__EXERCISE REQUIREMENTS__
Keep only the lines of the data below that contain "result", and copy them.

__Dataset entries__
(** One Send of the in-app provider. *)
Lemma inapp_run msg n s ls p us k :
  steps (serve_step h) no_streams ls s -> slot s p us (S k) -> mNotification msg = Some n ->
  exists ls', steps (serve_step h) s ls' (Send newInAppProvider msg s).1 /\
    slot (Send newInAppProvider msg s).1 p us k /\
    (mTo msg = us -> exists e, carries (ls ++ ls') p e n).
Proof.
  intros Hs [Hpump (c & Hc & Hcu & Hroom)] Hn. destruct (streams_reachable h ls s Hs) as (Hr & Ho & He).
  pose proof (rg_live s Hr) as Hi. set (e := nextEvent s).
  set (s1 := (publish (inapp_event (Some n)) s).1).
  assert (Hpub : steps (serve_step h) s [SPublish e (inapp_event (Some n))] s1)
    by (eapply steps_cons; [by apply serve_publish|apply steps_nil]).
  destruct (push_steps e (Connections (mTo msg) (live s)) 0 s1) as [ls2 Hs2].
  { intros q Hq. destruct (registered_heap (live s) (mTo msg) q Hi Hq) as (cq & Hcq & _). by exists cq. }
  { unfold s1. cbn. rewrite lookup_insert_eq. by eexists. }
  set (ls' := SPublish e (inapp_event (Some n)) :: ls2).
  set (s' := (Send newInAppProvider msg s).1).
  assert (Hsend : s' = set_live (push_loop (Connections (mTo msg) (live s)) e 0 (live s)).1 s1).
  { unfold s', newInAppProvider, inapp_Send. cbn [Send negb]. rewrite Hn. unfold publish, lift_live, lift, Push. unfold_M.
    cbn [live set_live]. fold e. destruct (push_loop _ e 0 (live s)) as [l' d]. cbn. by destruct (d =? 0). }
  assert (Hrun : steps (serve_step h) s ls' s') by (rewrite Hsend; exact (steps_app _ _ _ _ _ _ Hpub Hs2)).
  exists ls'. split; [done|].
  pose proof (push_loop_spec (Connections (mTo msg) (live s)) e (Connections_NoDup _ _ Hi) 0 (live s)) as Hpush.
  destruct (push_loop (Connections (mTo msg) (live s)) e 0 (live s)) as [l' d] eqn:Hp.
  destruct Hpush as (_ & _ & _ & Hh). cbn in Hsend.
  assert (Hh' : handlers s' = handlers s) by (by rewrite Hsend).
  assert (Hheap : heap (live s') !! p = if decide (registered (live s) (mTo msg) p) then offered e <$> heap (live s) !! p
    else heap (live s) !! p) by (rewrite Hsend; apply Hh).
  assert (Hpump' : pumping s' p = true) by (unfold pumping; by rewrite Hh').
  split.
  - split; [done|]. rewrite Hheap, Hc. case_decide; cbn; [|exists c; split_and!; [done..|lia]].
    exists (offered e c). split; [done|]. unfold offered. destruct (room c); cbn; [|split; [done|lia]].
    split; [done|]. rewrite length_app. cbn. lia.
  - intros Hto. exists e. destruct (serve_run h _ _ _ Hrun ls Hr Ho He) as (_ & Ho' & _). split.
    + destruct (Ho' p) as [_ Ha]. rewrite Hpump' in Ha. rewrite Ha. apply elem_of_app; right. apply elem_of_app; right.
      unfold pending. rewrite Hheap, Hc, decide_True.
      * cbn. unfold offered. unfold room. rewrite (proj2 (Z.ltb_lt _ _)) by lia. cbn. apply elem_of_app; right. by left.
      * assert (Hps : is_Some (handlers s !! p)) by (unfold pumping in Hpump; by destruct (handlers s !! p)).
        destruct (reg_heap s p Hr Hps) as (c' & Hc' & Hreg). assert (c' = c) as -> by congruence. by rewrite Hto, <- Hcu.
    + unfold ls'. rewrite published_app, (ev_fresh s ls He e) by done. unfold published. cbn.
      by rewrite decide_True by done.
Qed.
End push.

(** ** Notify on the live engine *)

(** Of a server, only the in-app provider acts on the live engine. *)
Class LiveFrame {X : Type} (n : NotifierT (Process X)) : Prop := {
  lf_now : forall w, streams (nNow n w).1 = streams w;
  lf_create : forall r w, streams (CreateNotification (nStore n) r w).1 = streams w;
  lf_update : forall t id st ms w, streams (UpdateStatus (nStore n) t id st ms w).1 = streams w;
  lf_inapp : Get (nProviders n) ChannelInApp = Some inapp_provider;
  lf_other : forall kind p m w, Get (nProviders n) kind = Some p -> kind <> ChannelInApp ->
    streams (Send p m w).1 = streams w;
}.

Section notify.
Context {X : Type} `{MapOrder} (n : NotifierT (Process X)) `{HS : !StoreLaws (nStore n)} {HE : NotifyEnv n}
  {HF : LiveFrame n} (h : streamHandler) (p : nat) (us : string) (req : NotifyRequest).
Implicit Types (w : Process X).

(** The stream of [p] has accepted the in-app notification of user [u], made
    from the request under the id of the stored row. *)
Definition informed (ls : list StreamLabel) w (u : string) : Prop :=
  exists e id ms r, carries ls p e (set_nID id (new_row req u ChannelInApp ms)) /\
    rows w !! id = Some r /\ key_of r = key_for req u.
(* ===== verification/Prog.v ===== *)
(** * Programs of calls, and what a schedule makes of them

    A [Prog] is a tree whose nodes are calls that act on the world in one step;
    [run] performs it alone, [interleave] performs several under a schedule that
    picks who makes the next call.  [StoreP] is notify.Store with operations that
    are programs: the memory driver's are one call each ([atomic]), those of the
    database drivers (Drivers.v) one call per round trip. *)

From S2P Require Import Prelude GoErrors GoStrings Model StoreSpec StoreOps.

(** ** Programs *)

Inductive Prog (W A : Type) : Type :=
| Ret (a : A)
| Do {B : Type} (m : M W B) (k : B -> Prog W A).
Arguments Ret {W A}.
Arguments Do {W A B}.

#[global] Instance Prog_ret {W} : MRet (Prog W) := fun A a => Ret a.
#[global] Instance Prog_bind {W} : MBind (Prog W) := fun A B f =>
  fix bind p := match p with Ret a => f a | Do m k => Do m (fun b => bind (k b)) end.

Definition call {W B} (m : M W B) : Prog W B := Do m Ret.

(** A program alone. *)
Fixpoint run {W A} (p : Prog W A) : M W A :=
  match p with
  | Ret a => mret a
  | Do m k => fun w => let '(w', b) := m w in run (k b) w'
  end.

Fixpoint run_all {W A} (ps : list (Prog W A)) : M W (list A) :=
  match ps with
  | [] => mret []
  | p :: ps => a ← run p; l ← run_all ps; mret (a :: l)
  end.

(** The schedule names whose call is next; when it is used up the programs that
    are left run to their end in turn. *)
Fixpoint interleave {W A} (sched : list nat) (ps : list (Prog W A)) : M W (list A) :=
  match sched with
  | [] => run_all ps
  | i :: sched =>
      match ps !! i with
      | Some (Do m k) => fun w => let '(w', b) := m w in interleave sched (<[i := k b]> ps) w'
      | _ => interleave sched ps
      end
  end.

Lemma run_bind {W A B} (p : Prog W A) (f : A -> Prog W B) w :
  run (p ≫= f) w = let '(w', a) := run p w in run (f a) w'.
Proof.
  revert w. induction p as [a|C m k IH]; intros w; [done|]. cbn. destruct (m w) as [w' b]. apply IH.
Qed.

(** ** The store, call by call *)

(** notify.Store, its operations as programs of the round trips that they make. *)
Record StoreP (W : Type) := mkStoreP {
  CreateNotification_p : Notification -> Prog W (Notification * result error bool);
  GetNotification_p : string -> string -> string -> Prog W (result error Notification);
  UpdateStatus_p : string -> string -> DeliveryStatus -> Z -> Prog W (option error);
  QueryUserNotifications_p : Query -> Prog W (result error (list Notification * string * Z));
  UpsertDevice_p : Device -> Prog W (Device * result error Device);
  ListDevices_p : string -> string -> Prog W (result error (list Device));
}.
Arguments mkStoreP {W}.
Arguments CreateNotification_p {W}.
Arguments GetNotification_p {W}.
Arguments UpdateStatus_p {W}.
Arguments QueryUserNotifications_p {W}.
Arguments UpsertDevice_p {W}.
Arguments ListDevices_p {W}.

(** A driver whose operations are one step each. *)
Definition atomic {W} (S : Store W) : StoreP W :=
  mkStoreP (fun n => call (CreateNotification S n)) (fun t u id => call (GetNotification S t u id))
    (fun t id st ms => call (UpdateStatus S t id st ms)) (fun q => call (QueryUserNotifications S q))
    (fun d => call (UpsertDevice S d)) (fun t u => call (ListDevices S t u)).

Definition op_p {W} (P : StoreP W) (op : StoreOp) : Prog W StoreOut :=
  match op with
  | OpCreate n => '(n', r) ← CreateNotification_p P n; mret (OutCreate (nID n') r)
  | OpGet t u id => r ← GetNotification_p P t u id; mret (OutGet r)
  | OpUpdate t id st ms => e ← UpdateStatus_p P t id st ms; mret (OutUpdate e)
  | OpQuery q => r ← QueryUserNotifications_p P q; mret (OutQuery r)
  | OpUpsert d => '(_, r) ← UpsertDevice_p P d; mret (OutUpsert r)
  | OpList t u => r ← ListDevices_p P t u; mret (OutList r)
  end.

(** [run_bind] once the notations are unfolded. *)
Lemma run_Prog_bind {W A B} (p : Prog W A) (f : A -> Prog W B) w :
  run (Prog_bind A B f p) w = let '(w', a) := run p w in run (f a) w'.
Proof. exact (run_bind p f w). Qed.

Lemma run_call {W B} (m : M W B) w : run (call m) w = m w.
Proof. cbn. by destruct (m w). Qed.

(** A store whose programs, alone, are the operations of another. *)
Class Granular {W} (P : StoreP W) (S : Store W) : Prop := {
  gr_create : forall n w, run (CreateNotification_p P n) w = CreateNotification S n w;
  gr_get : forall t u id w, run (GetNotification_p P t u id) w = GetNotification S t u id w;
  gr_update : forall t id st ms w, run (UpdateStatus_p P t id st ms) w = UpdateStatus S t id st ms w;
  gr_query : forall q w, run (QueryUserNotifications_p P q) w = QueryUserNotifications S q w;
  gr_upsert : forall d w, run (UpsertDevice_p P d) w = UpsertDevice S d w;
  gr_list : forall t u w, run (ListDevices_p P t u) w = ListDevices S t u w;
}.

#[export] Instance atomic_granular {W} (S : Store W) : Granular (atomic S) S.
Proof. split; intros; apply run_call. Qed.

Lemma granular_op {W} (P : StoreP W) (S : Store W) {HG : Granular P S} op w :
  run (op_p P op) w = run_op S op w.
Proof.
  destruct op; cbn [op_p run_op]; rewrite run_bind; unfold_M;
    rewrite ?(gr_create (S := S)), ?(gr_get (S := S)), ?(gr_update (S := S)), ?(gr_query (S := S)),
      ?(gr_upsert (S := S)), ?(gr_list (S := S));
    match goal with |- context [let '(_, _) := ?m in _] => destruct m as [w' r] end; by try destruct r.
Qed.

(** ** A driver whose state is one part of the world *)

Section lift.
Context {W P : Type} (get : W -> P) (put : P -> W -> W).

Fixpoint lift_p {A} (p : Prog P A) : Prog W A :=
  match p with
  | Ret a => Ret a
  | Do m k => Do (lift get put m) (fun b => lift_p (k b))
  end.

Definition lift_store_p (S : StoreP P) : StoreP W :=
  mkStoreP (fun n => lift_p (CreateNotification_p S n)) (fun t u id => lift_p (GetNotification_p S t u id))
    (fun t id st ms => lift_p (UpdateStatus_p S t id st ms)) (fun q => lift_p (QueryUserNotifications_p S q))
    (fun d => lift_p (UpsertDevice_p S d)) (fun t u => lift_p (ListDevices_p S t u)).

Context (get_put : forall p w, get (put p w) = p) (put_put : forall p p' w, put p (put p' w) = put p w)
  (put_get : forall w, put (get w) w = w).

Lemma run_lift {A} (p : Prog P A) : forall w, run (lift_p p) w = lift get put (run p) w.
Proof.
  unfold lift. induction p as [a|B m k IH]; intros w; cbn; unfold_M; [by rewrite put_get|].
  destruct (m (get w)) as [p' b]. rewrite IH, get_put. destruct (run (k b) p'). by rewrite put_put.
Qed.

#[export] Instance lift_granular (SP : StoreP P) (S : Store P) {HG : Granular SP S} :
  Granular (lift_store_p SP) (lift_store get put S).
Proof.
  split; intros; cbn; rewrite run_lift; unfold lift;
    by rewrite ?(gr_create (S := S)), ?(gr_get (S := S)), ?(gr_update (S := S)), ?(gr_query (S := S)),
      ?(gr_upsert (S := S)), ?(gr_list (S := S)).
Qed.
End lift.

__YOUR RESPONSE__
  CreateNotification_p : Notification -> Prog W (Notification * result error bool);
  GetNotification_p : string -> string -> string -> Prog W (result error Notification);
  QueryUserNotifications_p : Query -> Prog W (result error (list Notification * string * Z));
  UpsertDevice_p : Device -> Prog W (Device * result error Device);
  ListDevices_p : string -> string -> Prog W (result error (list Device));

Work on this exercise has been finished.